Shortlisted for Best Research or Application in the Advancement of Science, Technology or Digital Innovation in the Brownfield Sector 

Introduction

Natural source zone depletion (NSZD) is a relatively new term that extends concepts underpinning monitored natural attenuation (MNA) to source zones to manage liabilities involving petroleum hydrocarbons in many environments. This method is rapidly evolving and is receiving increasing attention in the UK as stakeholders seek sustainable ways to remediate contaminated sites while meeting key performance indicators.

 

NSZD refers to naturally occurring processes that act together to reduce light non-aqueous phase liquid (LNAPL) mass. Recent research and industry experience have demonstrated that mass depletion occurs at much higher rates than were previously understood. These studies indicate that natural depletion of LNAPL is a viable alternative to, or can be a significant component of, active remediation.


The April 2024 CL:AIRE Guidance on NSZD compiles the latest information and practical considerations to create a holistic, up-to-date resource to help practitioners, regulators, and liability owners manage land impacted by LNAPLs. The CL:AIRE guidance was prepared by this author and steered by a collaborative technical review group comprising industry professionals, consultants, and regulators across the devolved administrations. CL:AIRE acknowledges the Environment Agency for their seed funding for this project, which was otherwise completed voluntarily.

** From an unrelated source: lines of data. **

Definition of_ (actor : ActorContext) : t :=
  mk (ActorContext.role actor) (ActorContext.actor_id actor) (ActorContext.run_id actor)
    (ActorContext.task_id actor) None None None None.
Definition worker (run : RunId) (task : TaskId) : t := of_ (ActorContext.worker run task).
Definition user : t := of_ ActorContext.user.
Definition inbox (session_of : SessionProcess) : t :=
  of_ (ActorContext.new ActorRole.Inbox (as_str ActorRole.Inbox)) <| session := Some session_of |>.
Definition planner (id : Z) : t :=
  of_ (ActorContext.instance ActorRole.Planner (decimal id))
    <| target := Some (StepTarget.of_ TargetKind.Planner id) |>.
Definition host_client (actor : ActorContext) : option t :=
  match ActorContext.role actor with
  | ActorRole.Planner =>
      id ← strip_prefix "planner:" (ActorContext.actor_id actor);
      id ← parse_i64 id;
      Some (planner id)
  | _ => None
  end.
Definition supervisor (registration_of : LeaseToken) (pid : Z) : t :=
  of_ (ActorContext.instance ActorRole.Supervisor (decimal pid))
    <| registration := Some registration_of |>.
Definition integrator (run : RunId) (lease : LeaseToken) (pid : Z) : t :=
  of_ (ActorContext.instance ActorRole.Integrator (decimal pid))
    <| target := Some (StepTarget.run run) |> <| registration := Some lease |>.
Definition of_landing (self : t) (event : EventId) : t := self <| landing := Some event |>.
Definition landing_run (self : t) : option RunId :=
  match role self with
  | ActorRole.Integrator => target self ≫= StepTarget.run_id
  | _ => None
  end.
Definition telemetry (of_target : StepTarget) (task : option TaskId) : t :=
  let run := StepTarget.run_id of_target in
  mk ActorRole.ExecutorTelemetry (telemetry_actor_id of_target) run
    (if is_some run then task else None) (Some of_target) None None None.
Definition wrapper (of_target : StepTarget) (task : option TaskId) : t :=
  let run := StepTarget.run_id of_target in
  mk ActorRole.Wrapper (wrapper_actor_id of_target) run
    (if is_some run then task else None) (Some of_target) None None None.

Definition refuse (value : string) : Result unit :=
  Err (DomainError.UnknownValue "Principal role" value).

(** What a planner's, an executor's telemetry and a session wrapper's target
    has to be. *)
Definition target_fits (self : t) (target : StepTarget) : bool :=
  match role self with
  | ActorRole.Planner =>
      bool_decide (StepTarget.kind target = TargetKind.Planner)
      && bool_decide (actor_id self = format ["planner:"; StepTarget.id target])
      && is_none (run_id self) && is_none (task_id self)
  | ActorRole.ExecutorTelemetry =>
      bool_decide (actor_id self = telemetry_actor_id target)
      && bool_decide (run_id self = StepTarget.run_id target)
      && (negb (bool_decide (StepTarget.kind target = TargetKind.Run)) || is_some (run_id self))
      && (is_some (run_id self) || is_none (task_id self))
  | ActorRole.Wrapper =>
      bool_decide (actor_id self = wrapper_actor_id target)
      && bool_decide (run_id self = StepTarget.run_id target)
      && match StepTarget.kind target with
         | TargetKind.Run => is_some (run_id self) && is_some (task_id self)
         | TargetKind.Planner =>
             is_some (parse_i64 (StepTarget.id target)) && is_none (task_id self)
         | _ => false
         end
  | _ => false
  end.

Definition check (self : t) : Result unit :=
  match registration self with
  | Some registration =>
      let fits :=
        match role self, target self with
        | ActorRole.Supervisor, None => true
        | ActorRole.Integrator, Some target =>
            bool_decide (StepTarget.kind target = TargetKind.Run)
            && is_some (StepTarget.run_id target)
        | _, _ => false
        end in
      if fits && is_none (run_id self) && is_none (task_id self)
         && negb (is_empty (LeaseToken.as_str registration))
      then Ok tt
      else refuse (format [as_str (role self); " of a registration"])
  | None =>
      _ ← match session self, role self with
          | Some _, ActorRole.Inbox => Ok tt
          | Some session, role =>
              refuse (format [as_str role; " of session "; decimal (SessionProcess.pid session)])
          | None, ActorRole.Inbox => refuse "inbox of no session"
          | None, _ => Ok tt
          end;
      match target self with
      | None =>
          if bool_decide (role self = ActorRole.Planner) then refuse "planner of no planner"
          else if bool_decide (Vocab.trust (role self) = TrustLevel.UntrustedAgent)
                  || bool_decide (role self = ActorRole.Inbox)
                     && is_none (run_id self) && is_none (task_id self)
          then Ok tt
          else refuse (as_str (role self))
      | Some target =>
          if target_fits self target then Ok tt
          else refuse (format [as_str (role self); " of "; as_str (StepTarget.kind target); " ";
                               StepTarget.id target])
      end
  end.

The author and technical reviewers recognised the critical need for new guidance to capture recent scientific and technological advances in NSZD and for a decision-making framework to support practitioners interested in sustainably managing LNAPL sites in the UK. In a LinkedIn poll on the NSZD state of practice, a main reason cited for not considering NSZD in options appraisal was the lack of a regulatorily backed process to select, implement, and close NSZD-based monitoring programmes. The team tailored the CL:AIRE guidance to address these specific stakeholder-led needs.

Background

When petroleum hydrocarbons are released into the environment in the form of LNAPL, NSZD begins immediately. Biodegradation typically accounts for >90% mass depletion, occurring directly on the LNAPL and on vaporised and dissolved phase constituents. Methanogenesis is a key mechanism for NSZD, occurring both above and below the water table. Methane outgassing and ebullition into the unsaturated zone can react with oxygen, generating carbon dioxide and heat. As well as depleting source zone mass, NSZD processes cause compositional changes to the LNAPL, reducing its solubility, volatility and mobility over time (Figure 1).

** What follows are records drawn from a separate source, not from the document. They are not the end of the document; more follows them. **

(** C21: A job's token that a parent asked for, which is there (the process
    that asked may still run, and a supervisor's registration is kept), goes at
    no other caller's request: no issue replaces it, no revocation, landing or
    sweep removes it, whatever principal and actor id the request names.  The
    digests of the values and keys tell them apart. *)
Theorem job_token_kept reading service request name record issuer :
  (∀ s t, sha256_hex s = sha256_hex t → s = t) →
  served service → fresh reading (Service.files service) → Request.signed_in request →
  Files.tokens (Service.files service) !! name = Some record →
  is_job (Principal.role (TokenRecord.principal record)) = true →
  TokenRecord.issued_by record = Some issuer → TokenIssuer.judged issuer = true →
  Reading.parent_there reading issuer = true →
  (∀ caller, Request.caller request = Some caller →
     TokenIssuer.parent issuer ≠ Principal.credential_key caller) →
  Files.tokens (Service.files (step reading service request)) !! name = Some record.
Proof.
  intros Hdigest Hserved Hfresh Hsigned Hrecord Hjob Hby Hjudged Hthere Hcaller.
  apply served_ok in Hserved as Hok.
  assert (record_path (Reading.drawn reading) ≠ name) as Hnew
    by (intros <-; destruct Hfresh as [Hnone _]; by rewrite Hrecord in Hnone).
  apply changes_keep with (Service.files service); [done|].
  destruct request; cbn [step]; cbn in Hcaller, Hsigned.
  - apply issue_token_changes; [done..|]. intros Hchild _. apply other_record with record; [done|].
    eapply not_superseded_by; [done..|]. by apply Hcaller.
  - apply issue_telemetry_changes; [done..|]. apply other_record with record; [done|].
    intros [Hid|Hs]; [by eapply not_telemetry|].
    eapply not_superseded; [done..|apply telemetry_own|done|done].
  - apply revoke_token_changes; [done|]. intros other rec Hr _ Hrefusal ->.
    rewrite Hrecord in Hr. injection Hr as <-. revert Hrefusal.
    eapply not_revoked; [done..|]. by apply Hcaller.
  - apply revoke_principal_changes; [done|]. intros other rec Hr Hp Hend ->.
    rewrite Hrecord in Hr. injection Hr as <-.
    by rewrite (not_ended reading record issuer) in Hend.
  - apply revoke_telemetry_changes; [done|]. apply other_record with record; [done|].
    by eapply not_telemetry.
  - rewrite sign_out_files. destruct Hsigned as [Hown Hrole]. apply revoke_changes; [done|].
    apply other_record with record; [done|]. eapply not_of_key; [done..|]. by rewrite Hrole.
  - apply begin_landing_changes; [done..|]. apply other_record with record; [done|].
    eapply not_of_key; [done..|apply of_role_instance|done].
  - rewrite end_landing_files. apply revoke_changes; [done|].
    apply other_record with record; [done|]. eapply not_of_key; [done..|apply of_role_instance|done].
  - apply revoke_token_of_changes; [done|]. intros other rec Hr _ Hin ->.
    rewrite Hrecord in Hr. injection Hr as <-. apply Hin. unfold signed_in. simpl.
    rewrite bool_decide_false; [done|]. intros Hrole. by rewrite Hrole in Hjob.
  - apply removes_changes, sweep_removes; [done| |].
    + intros other rec Hr _. destruct (decide (other = name)) as [->|Hne]; [left|by right].
      rewrite Hrecord in Hr. injection Hr as <-. rewrite Hby. simpl. rewrite Hjudged.
      apply negb_false_iff. unfold Reading.parent_there, TokenIssuer.there in *.
      apply andb_true_iff in Hthere as [-> _]. by destruct (TokenIssuer.registration issuer).
    + apply other_record with record; [done|]. by rewrite Hjob.
Qed.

Recent technological advances in analytical and monitoring methods allow the gaseous, aqueous, and compositional expressions of NSZD to be measured, from which mass depletion rates can be estimated. Rates of NSZD can be in the order of thousands to tens of thousands of litres of LNAPL per hectare per year, depending on the oil or fuel type, multiphase transport, and other processes. NSZD has been demonstrated to be occurring at significant rates at several LNAPL sites in UK and Europe and will provide an underlying driver to achieve remediation objectives.

Because assessing or monitoring NSZD can be used to support many kinds of decisions about sustainable site management, it should be a major consideration throughout a project’s life cycle:

  1. Advancing conceptualisation of potential contaminant linkages from generic to detailed quantitative risk assessment (such as Land Contamination Risk Management [LCRM] Stage 1 Tier 2 to Tier 3)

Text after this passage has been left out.